── DATA SUPPLIED

(** Whenever [ProposalCompleted] returns, the session was regular, in
    sequence, and both counters moved on. *)
Lemma ProposalCompleted_returned_inv (cs cs' : Session) :
  wf cs -> ProposalCompleted cs = Returned tt cs' ->
  regular cs /\ SeriesID cs = RespondedTo cs + 1 /\
  cs' = mkSession (ClusterID cs) (ClientID cs)
          (U64.wrap (SeriesID cs + 1)) (SeriesID cs).
Proof.
  intros Hwf Hret.
  destruct (regular_dec cs) as [Hreg | Hirr].
  - destruct (Z.eq_dec (SeriesID cs) (RespondedTo cs + 1)) as [Heq | Hne].
    + rewrite (ProposalCompleted_returns cs Hwf Hreg Heq) in Hret.
      injection Hret as <-. auto.
    + rewrite (ProposalCompleted_panics cs Hwf Hreg Hne) in Hret. discriminate.
  - unfold ProposalCompleted in Hret.
    rewrite (guarded_panics _ cs Hirr) in Hret. discriminate.
Qed.

Lemma PrepareFor_returned_inv (v : Z) (cs cs' : Session) :
  (assertRegularSession ;; set_SeriesID v) cs = Returned tt cs' ->
  regular cs /\
  cs' = mkSession (ClusterID cs) (ClientID cs) v (RespondedTo cs).
Proof.
  intros Hret. destruct (regular_dec cs) as [Hreg | Hirr].
  - rewrite (guarded_runs _ cs Hreg) in Hret. unfold set_SeriesID in Hret.
    injection Hret as <-. auto.
  - rewrite (guarded_panics _ cs Hirr) in Hret. discriminate.
Qed.

(** ** Completing proposals *)

(** C1, as the code has it.  On a regular session [ProposalCompleted] returns
    exactly when [SeriesID = RespondedTo + 1]; it then stores the series id in
    [RespondedTo] and increments [SeriesID], and panics without touching the
    session otherwise.  For the session with client id 42, series id 1 and
    responded-to 0, one call yields responded-to 1 and series id 2; a second
    call right after it returns as well, with responded-to 2 and series id 3;
    it is the call after an intervening [PrepareForPropose] that panics. *)
Theorem ProposalCompleted_advances (cs : Session) (clusterID : Z) :
  wf cs -> regular cs ->
  (SeriesID cs = RespondedTo cs + 1 ->
   ProposalCompleted cs =
   Returned tt (mkSession (ClusterID cs) (ClientID cs)
                  (U64.wrap (SeriesID cs + 1)) (SeriesID cs))) /\
  (SeriesID cs <> RespondedTo cs + 1 ->
   ProposalCompleted cs =
   Panicked "invalid responded to/series id values" cs) /\
  ProposalCompleted (mkSession clusterID 42 1 0) =
    Returned tt (mkSession clusterID 42 2 1) /\
  ProposalCompleted (mkSession clusterID 42 2 1) =
    Returned tt (mkSession clusterID 42 3 2) /\
  (PrepareForPropose ;; ProposalCompleted) (mkSession clusterID 42 2 1) =
    Panicked "invalid responded to/series id values" (mkSession clusterID 42 1 1).
Proof.
  intros Hwf Hreg. repeat split.
  - now apply ProposalCompleted_returns.
  - now apply ProposalCompleted_panics.
Qed.

Lemma ProposalCompleted_advances_witness :
  wf (mkSession 7 42 1 0) /\ regular (mkSession 7 42 1 0) /\
  ProposalCompleted (mkSession 7 42 1 0) = Returned tt (mkSession 7 42 2 1).
Proof.
  assert (Hwf : wf (mkSession 7 42 1 0)) by (unfold_constants; simpl; lia).
  assert (Hreg : regular (mkSession 7 42 1 0)) by (unfold_constants; simpl; lia).
  split; [exact Hwf | split; [exact Hreg |]].
  destruct (ProposalCompleted_advances (mkSession 7 42 1 0) 7 Hwf Hreg)
    as (Hret & _).
  exact (Hret eq_refl).
Defined.

(** The second of two consecutive calls does not panic. *)
Lemma ProposalCompleted_twice_returns :
  ProposalCompleted (mkSession 7 42 1 0) = Returned tt (mkSession 7 42 2 1) /\
  ProposalCompleted (mkSession 7 42 2 1) = Returned tt (mkSession 7 42 3 2) /\
  ~ (exists msg cs, ProposalCompleted (mkSession 7 42 2 1) = Panicked msg cs).
Proof.
  split; [reflexivity | split; [reflexivity |]].
  intros (msg & cs & Hpanic). discriminate Hpanic.
Qed.

(** ** Preparing a session *)

(** C4.  [PrepareForRegister], [PrepareForUnregister] and [PrepareForPropose]
    each start with the regular-session assertion.  On a session that is not
    regular (client id 0 or series id 0) they panic at once and leave the
    session untouched; on a regular session they return after setting the
    series id to the Register sentinel, the Unregister sentinel and the
    first-proposal value 1 respectively, with the cluster id, the client id
    and responded-to unchanged. *)
Theorem PrepareFor_fail_fast (cs : Session) :
  (regular cs <->
   ClientID cs <> 0 /\ SeriesID cs <> 0) /\
  (~ regular cs ->
   PrepareForRegister cs = Panicked "not a regular session" cs /\
   PrepareForUnregister cs = Panicked "not a regular session" cs /\
   PrepareForPropose cs = Panicked "not a regular session" cs) /\
  (regular cs ->
   PrepareForRegister cs =
     Returned tt (mkSession (ClusterID cs) (ClientID cs)
                    (U64.MaxUint64 - 1) (RespondedTo cs)) /\
   PrepareForUnregister cs =
     Returned tt (mkSession (ClusterID cs) (ClientID cs)
                    U64.MaxUint64 (RespondedTo cs)) /\
   PrepareForPropose cs =
     Returned tt (mkSession (ClusterID cs) (ClientID cs) 1 (RespondedTo cs))).
Proof.
  split; [reflexivity |]. split.
  - intros Hirr.
    unfold PrepareForRegister, PrepareForUnregister, PrepareForPropose.
    repeat split; now apply guarded_panics.
  - intros Hreg.
    unfold PrepareForRegister, PrepareForUnregister, PrepareForPropose.
    repeat split; now rewrite guarded_runs.
Qed.

Lemma PrepareFor_fail_fast_witness :
  PrepareForRegister (mkSession 7 42 1 0) =
    Returned tt (mkSession 7 42 18446744073709551614 0) /\
  PrepareForPropose (mkSession 7 0 5 4) =
    Panicked "not a regular session" (mkSession 7 0 5 4).
Proof.
  destruct (PrepareFor_fail_fast (mkSession 7 42 1 0)) as (_ & _ & Hruns).
  destruct (PrepareFor_fail_fast (mkSession 7 0 5 4)) as (_ & Hstops & _).
  split.
  - apply Hruns. unfold_constants; simpl; lia.
  - apply Hstops. unfold_constants; simpl; lia.
Defined.

(** ** The order between [RespondedTo] and [SeriesID] *)

(** C2, as the code has it.  [RespondedTo <= SeriesID] holds of every session
    [NewSession] and [NewNoOPSession] return.  From a well-formed session
    where it holds, [PrepareForUnregister] always keeps it;
    [PrepareForRegister] keeps it exactly when [RespondedTo] is not the top
    [uint64] value; [PrepareForPropose] keeps it exactly when
    [RespondedTo <= 1], since it resets the series id to 1 and leaves
    [RespondedTo] alone; [ProposalCompleted] keeps it exactly when the series
    id is not the top [uint64] value, where the increment wraps to 0. *)
Theorem respondedWithinSeries_kept {R : Type} `{Source R}
  (fuel : nat) (clusterID : Z) (rng rng' : R) (fresh cs cs' : Session) :
  (NewSession fuel clusterID rng = Some (fresh, rng') ->
   respondedWithinSeries fresh) /\
  (NewNoOPSession fuel clusterID rng = Some (fresh, rng') ->
   respondedWithinSeries fresh) /\
  (wf cs -> respondedWithinSeries cs ->
   (PrepareForUnregister cs = Returned tt cs' -> respondedWithinSeries cs') /\
   (PrepareForRegister cs = Returned tt cs' ->
    (respondedWithinSeries cs' <-> RespondedTo cs <> U64.MaxUint64)) /\
   (PrepareForPropose cs = Returned tt cs' ->
    (respondedWithinSeries cs' <-> RespondedTo cs <= 1)) /\
   (ProposalCompleted cs = Returned tt cs' ->
    (respondedWithinSeries cs' <-> SeriesID cs <> U64.MaxUint64))).
Proof.
  split; [| split].
  - intros Hnew. apply NewSession_fields in Hnew.
    destruct Hnew as (_ & _ & _ & Hs & Hr).
    unfold respondedWithinSeries. rewrite Hs, Hr. unfold_constants. lia.
  - intros Hnew. apply NewNoOPSession_fields in Hnew.
    destruct Hnew as (_ & _ & _ & Hs & Hr).
    unfold respondedWithinSeries. rewrite Hs, Hr. unfold_constants. lia.
  - intros Hwf Hord.
    assert (Hs : U64.in_range (SeriesID cs)) by apply Hwf.
    assert (Hr : U64.in_range (RespondedTo cs)) by apply Hwf.
    split; [| split; [| split]]; intros Hret.
    + unfold PrepareForUnregister in Hret.
      apply PrepareFor_returned_inv in Hret. destruct Hret as [_ ->].
      unfold_constants. simpl. lia.
    + unfold PrepareForRegister in Hret.
      apply PrepareFor_returned_inv in Hret. destruct Hret as [_ ->].
      unfold_constants. simpl. lia.
    + unfold PrepareForPropose in Hret.
      apply PrepareFor_returned_inv in Hret. destruct Hret as [_ ->].
      unfold_constants. simpl. lia.
    + apply ProposalCompleted_returned_inv in Hret; [| assumption].
      destruct Hret as (_ & _ & ->).
      unfold respondedWithinSeries. simpl.
      rewrite (wrap_succ _ Hs).
      unfold_constants.
      destruct (Z.eqb_spec (SeriesID cs) 18446744073709551615); lia.
Qed.

Lemma respondedWithinSeries_kept_witness :
  respondedWithinSeries (mkSession 7 42 1 0) /\
  respondedWithinSeries (mkSession 7 42 2 1).
Proof.
  destruct (respondedWithinSeries_kept (R := list Z) 1 7 [42] []
              (mkSession 7 42 1 0) (mkSession 7 42 1 0) (mkSession 7 42 2 1))
    as (Hnew & _ & Hops).
  assert (Hfresh : respondedWithinSeries (mkSession 7 42 1 0))
    by (apply Hnew; reflexivity).
  split; [exact Hfresh |].
  assert (Hwf : wf (mkSession 7 42 1 0)) by (unfold_constants; simpl; lia).
  destruct (Hops Hwf Hfresh) as (_ & _ & _ & Hcompleted).
  apply (Hcompleted eq_refl). unfold_constants. simpl. lia.
Defined.

(** A session fresh from [NewSession] that completed two proposals satisfies
    the order; [PrepareForPropose] returns on it and breaks the order. *)
Lemma PrepareForPropose_breaks_order :
  NewSession 1 7 [42] = Some (mkSession 7 42 1 0, []) /\
  (ProposalCompleted ;; ProposalCompleted) (mkSession 7 42 1 0) =
    Returned tt (mkSession 7 42 3 2) /\
  respondedWithinSeries (mkSession 7 42 3 2) /\
  PrepareForPropose (mkSession 7 42 3 2) = Returned tt (mkSession 7 42 1 2) /\
  ~ respondedWithinSeries (mkSession 7 42 1 2).
Proof.
  repeat split.
  - unfold_constants. simpl. lia.
  - unfold_constants. simpl. lia.
Qed.

(** ** Validity for proposals *)

Lemma ValidForProposal_true (clusterID : Z) (cs : Session) :
  ClusterID cs = clusterID ->
  ClientID cs <> NotSessionManagedClientID ->
  SeriesID cs <> SeriesIDForRegister ->
  SeriesID cs <> SeriesIDForUnregister ->
  RespondedTo cs <= SeriesID cs ->
  ValidForProposal clusterID cs = Returned true cs.
Proof.
  intros Hg Hc Hreg Hunreg Hord. unfold_methods.
  case_tests; try reflexivity; try contradiction; lia.
Qed.

Lemma ValidForProposal_panics (clusterID : Z) (cs : Session) :
  ClusterID cs = clusterID ->
  ClientID cs <> NotSessionManagedClientID ->
  SeriesID cs <> SeriesIDForRegister ->
  SeriesID cs <> SeriesIDForUnregister ->
  RespondedTo cs > SeriesID cs ->
  ValidForProposal clusterID cs = Panicked "cs.RespondedTo > cs.SeriesID" cs.
Proof.
  intros Hg Hc Hreg Hunreg Hord. unfold_methods.
  case_tests; try reflexivity; try contradiction; lia.
Qed.

Lemma ValidForProposal_false (clusterID : Z) (cs : Session) :
  ClusterID cs <> clusterID \/
  ClientID cs = NotSessionManagedClientID \/
  SeriesID cs = SeriesIDForRegister \/
  SeriesID cs = SeriesIDForUnregister ->
  ValidForProposal clusterID cs = Returned false cs.
Proof.
  intros Hwhy. unfold_methods.
  case_tests; try reflexivity; exfalso; tauto.
Qed.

────

EXERCISE DETAILS
What is the number of lines in the data that hold the string "rewrite"? Answer with the number only.

REPLY TO THE TASK
9